→ Task item
Look through the entries below and show every line containing the word "Theorem".

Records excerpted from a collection
(* ===== verification/Factory.v ===== *)
(** * The builders of all protocols (sdk trading/factory.rs, trading/core/traits.rs)

    The interface of an instruction builder, the executor each protocol gets,
    and what all builders have in common. *)

From Stdlib Require Import String.
From S2P Require Import Prelude Solana Spl FastFn GasFee Effects PumpFunUtils PumpSwapUtils Params Client Wsol IxCommon PumpSwapIx PumpFunIx BonkIx RaydiumIx MeteoraIx.

#[local] Open Scope string_scope.
#[local] Open Scope Z_scope.
#[local] Open Scope list_scope.

(** The argument [nat] is the random number a builder may draw. *)
(* sdk trading/core/traits.rs:19-25 InstructionBuilder *)
Record InstructionBuilder := mk_builder {
  build_buy : nat → SwapParams → prog (list Instruction);
  build_sell : nat → SwapParams → prog (list Instruction);
}.

(* sdk trading/core/executor.rs:41-44 GenericTradeExecutor *)
Record GenericTradeExecutor := mk_exec {
  instruction_builder : InstructionBuilder;
  protocol_name : string;
}.

Section Factory.
Context `{Build} `{Sdk} `{KeyText}.

Definition PumpFunInstructionBuilder : InstructionBuilder :=
  mk_builder pf_build_buy_instructions pf_build_sell_instructions.
Definition PumpSwapInstructionBuilder : InstructionBuilder :=
  mk_builder build_buy_instructions build_sell_instructions.
Definition BonkInstructionBuilder : InstructionBuilder :=
  mk_builder bk_build_buy_instructions bk_build_sell_instructions.
Definition RaydiumCpmmInstructionBuilder : InstructionBuilder :=
  mk_builder cp_build_buy_instructions cp_build_sell_instructions.
Definition RaydiumAmmV4InstructionBuilder : InstructionBuilder :=
  mk_builder v4_build_buy_instructions v4_build_sell_instructions.
Definition MeteoraDammV2InstructionBuilder : InstructionBuilder :=
  mk_builder md_build_buy_instructions md_build_sell_instructions.

(* sdk trading/factory.rs:27-97 create_executor *)
Definition create_executor (dex : DexType) : GenericTradeExecutor :=
  match dex with
  | DPumpFun => mk_exec PumpFunInstructionBuilder "PumpFun"
  | DPumpSwap => mk_exec PumpSwapInstructionBuilder "PumpSwap"
  | DBonk => mk_exec BonkInstructionBuilder "Bonk"
  | DRaydiumCpmm => mk_exec RaydiumCpmmInstructionBuilder "RaydiumCpmm"
  | DRaydiumAmmV4 => mk_exec RaydiumAmmV4InstructionBuilder "RaydiumAmmV4"
  | DMeteoraDammV2 => mk_exec MeteoraDammV2InstructionBuilder "MeteoraDammV2"
  end.

(** The instructions of a trade, as the executor asks for them. *)
Definition build (dex : DexType) (is_buy : bool) (rand : nat) (s : SwapParams) :
    prog (list Instruction) :=
  let b := instruction_builder (create_executor dex) in
  if is_buy then build_buy b rand s else build_sell b rand s.

(** ** What they have in common *)

Ltac unfold_builder :=
  unfold build;
  cbn [create_executor instruction_builder build_buy build_sell PumpFunInstructionBuilder
       PumpSwapInstructionBuilder BonkInstructionBuilder RaydiumCpmmInstructionBuilder
       RaydiumAmmV4InstructionBuilder MeteoraDammV2InstructionBuilder];
  unfold pf_build_buy_instructions, pf_build_sell_instructions, build_buy_instructions,
    build_sell_instructions, bk_build_buy_instructions, bk_build_sell_instructions,
    cp_build_buy_instructions, cp_build_sell_instructions, v4_build_buy_instructions,
    v4_build_sell_instructions, md_build_buy_instructions, md_build_sell_instructions;
  cbv zeta.

(** A builder only builds for parameters of its own protocol. *)
Theorem built_for_own_protocol r dex is_buy rand s ixs :
  eval r (build dex is_buy rand s) = Val (Ok ixs) →
  validate_protocol_params dex (protocol_params s) = true.
Proof.
  destruct dex, is_buy; unfold_builder; destruct (protocol_params s); intros He;
    try reflexivity; exfalso;
    first [discriminate He | destruct (amount_of s =? 0); discriminate He].
Qed.

Section Signed.
Context `{!SdkSigners}.

Lemma fee_meta_unsigned rand stream mayhem :
  is_signer (pump_fun_fee_recipient_meta rand stream mayhem) = false.
Proof. by destruct (fee_recipient_meta_spec rand stream mayhem). Qed.

Lemma yields_only_cashback r s p : yields r (pf_cashback s p) (only (payer s)).
Proof. unfold pf_cashback. signed_builder; signed_metas. Qed.
Hint Resolve yields_only_cashback : signed.

Lemma pumpfun_signed r is_buy rand s :
  yields r (build DPumpFun is_buy rand s) (signed (payer s)).
Proof.
  destruct is_buy; unfold_builder; signed_builder; close_signed;
    unfold pf_buy_accounts, pf_sell_accounts, token_program_meta; signed_metas;
    rewrite ?fee_meta_unsigned; try done; by destruct (_ =? _).
Qed.

Lemma yields_only_volume r user b : yields r (volume_accounts user b) (only user).
Proof. unfold volume_accounts. signed_builder; signed_metas. Qed.
Lemma yields_only_buy_cashback r user p : yields r (buy_cashback user p) (only user).
Proof. unfold buy_cashback. signed_builder; signed_metas. case_match; signed_metas. Qed.
Lemma yields_only_sell_cashback r user p : yields r (sell_cashback user p) (only user).
Proof. unfold sell_cashback. signed_builder; signed_metas; repeat case_match; signed_metas. Qed.
Lemma yields_pool_v2 r mint : yields r (pool_v2_account mint) (λ m, is_signer m = false).
Proof. unfold pool_v2_account. by signed_builder. Qed.
Lemma yields_fee_accounts r rand p : yields r (fee_accounts rand p) (λ f, is_signer f.1 = false).
Proof.
  unfold fee_accounts, ps_get_mayhem_fee_recipient_random.
  destruct (ps_is_mayhem_mode p); cbv beta iota zeta; by signed_builder.
Qed.
Hint Resolve yields_only_volume yields_only_buy_cashback yields_only_sell_cashback yields_pool_v2
  yields_fee_accounts : signed.

Lemma pumpswap_signed r is_buy rand s :
  yields r (build DPumpSwap is_buy rand s) (signed (payer s)).
Proof.
  destruct is_buy; unfold_builder; signed_builder; close_signed;
    unfold swap_accounts; signed_metas; congruence.
Qed.

Lemma bonk_signed r is_buy rand s : yields r (build DBonk is_buy rand s) (signed (payer s)).
Proof.
  destruct is_buy; unfold_builder; signed_builder; close_signed;
    unfold bk_accounts; signed_metas; by destruct (usd1_pool _).
Qed.

Lemma raydium_signed r dex is_buy rand s :
  dex = DRaydiumCpmm ∨ dex = DRaydiumAmmV4 →
  yields r (build dex is_buy rand s) (signed (payer s)).
Proof.
  intros [-> | ->]; destruct is_buy; unfold_builder; signed_builder; close_signed;
    unfold cp_accounts, v4_accounts, paid_mint_meta; signed_metas; by destruct (is_mint _ _ _).
Qed.

Lemma meteora_signed r is_buy rand s :
  yields r (build DMeteoraDammV2 is_buy rand s) (signed (payer s)).
Proof.
  destruct is_buy; unfold_builder; signed_builder; close_signed;
    unfold md_accounts; signed_metas.
Qed.

(** C21. Whatever the protocol, the direction and the parameters: the only
    signature a trade needs is the payer's. *)
Theorem trades_need_only_the_payer r dex is_buy rand s ixs :
  eval r (build dex is_buy rand s) = Val (Ok ixs) → signed (payer s) ixs.
Proof.
  intros He. destruct dex.
  - by eapply pumpfun_signed.
  - by eapply pumpswap_signed.
  - by eapply bonk_signed.
  - by eapply raydium_signed; [left|].
  - by eapply raydium_signed; [right|].
  - by eapply meteora_signed.
Qed.
End Signed.
End Factory.

(** ** A concrete trade *)

Definition toy_signers : @SdkSigners toy_sdk.
Proof. split; intros; repeat constructor; by intros. Defined.

Lemma trades_need_only_the_payer_witness :
  signed 11 (built (@eval toy_sdk _ (set_default_rents initial_rents)
                      (@build release toy_sdk toy_text DPumpSwap true 0 toy_buy))).
Proof.
  apply (@trades_need_only_the_payer release toy_sdk toy_text toy_signers
           (set_default_rents initial_rents) DPumpSwap true 0 toy_buy).
  vm_cast_no_check (eq_refl (@eval toy_sdk _ (set_default_rents initial_rents)
                      (@build release toy_sdk toy_text DPumpSwap true 0 toy_buy))).
Defined.
(* sdk constants/swqos.rs:16-27 HELIUS_TIP_ACCOUNTS *)
Definition HELIUS_TIP_ACCOUNTS : list Pubkey := Eval vm_compute in map pubkey
  ["4ACfpUFoaSD9bfPdeu6DBt89gB6ENTeHBXCAi87NhDEE";
   "D2L6yPZ2FmmmTKPgzaMKdhu6EWZcTpLy1Vhx8uvZe7NZ";
   "9bnz4RShgq1hAnLnZbP8kbgBg1kEmcJBYQq3gQbmnSta";
   "5VY91ws6B2hMmBFRsXkoAAdsPHBJwRfBht4DXox3xkwn";
   "2nyhqdwKcJZR2vcqCyrYsaPVdAnFoJjiksCXJ7hfEYgD";
   "2q5pghRs6arqVjRvT5gfgWfWcHWmw1ZuCzphgd5KfWGJ";
   "wyvPkWjVZz1M8fHQnMMCDTQDbkManefNNhweYk5WkcF";
   "3KCKozbAaF75qEU33jtzozcJ29yJuaLJTy2jFdzUY8bT";
   "4vieeGHPYPG2MmyPRcYjdiDmmhN3ww7hsFNap8pVN3Ey";
   "4TQLFNWK8AovT1gFvda5jfw2oJeRMKEmw7aH6MGBJ3or"].

(* sdk constants/swqos.rs:29-38 NEXTBLOCK_TIP_ACCOUNTS *)
Definition NEXTBLOCK_TIP_ACCOUNTS : list Pubkey := Eval vm_compute in map pubkey
  ["NextbLoCkVtMGcV47JzewQdvBpLqT9TxQFozQkN98pE";
   "NexTbLoCkWykbLuB1NkjXgFWkX9oAtcoagQegygXXA2";
   "NeXTBLoCKs9F1y5PJS9CKrFNNLU1keHW71rfh7KgA1X";
   "NexTBLockJYZ7QD7p2byrUa6df8ndV2WSd8GkbWqfbb";
   "neXtBLock1LeC67jYd1QdAa32kbVeubsfPNTJC1V5At";
   "nEXTBLockYgngeRmRrjDV31mGSekVPqZoMGhQEZtPVG";
   "NEXTbLoCkB51HpLBLojQfpyVAMorm3zzKg7w9NFdqid";
   "nextBLoCkPMgmG8ZgJtABeScP35qLa2AMCNKntAP7Xc"].

(* sdk constants/swqos.rs:40-46 ZEROSLOT_TIP_ACCOUNTS *)
Definition ZEROSLOT_TIP_ACCOUNTS : list Pubkey := Eval vm_compute in map pubkey
  ["Eb2KpSC8uMt9GmzyAEm5Eb1AAAgTjRaXWFjKyFXHZxF3";
   "FCjUJZ1qozm1e8romw216qyfQMaaWKxWsuySnumVCCNe";
   "ENxTEjSQ1YabmUpXAdCgevnHQ9MHdLv8tzFiuiYJqa13";
   "6rYLG55Q9RpsPGvqdPNJs4z5WTxJVatMB8zV3WJhs5EK";
   "Cix2bHfqPcKcM233mzxbLk14kSggUUiz2A87fJtGivXr"].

→ Finished exercise
Theorem built_for_own_protocol r dex is_buy rand s ixs :
Theorem trades_need_only_the_payer r dex is_buy rand s ixs :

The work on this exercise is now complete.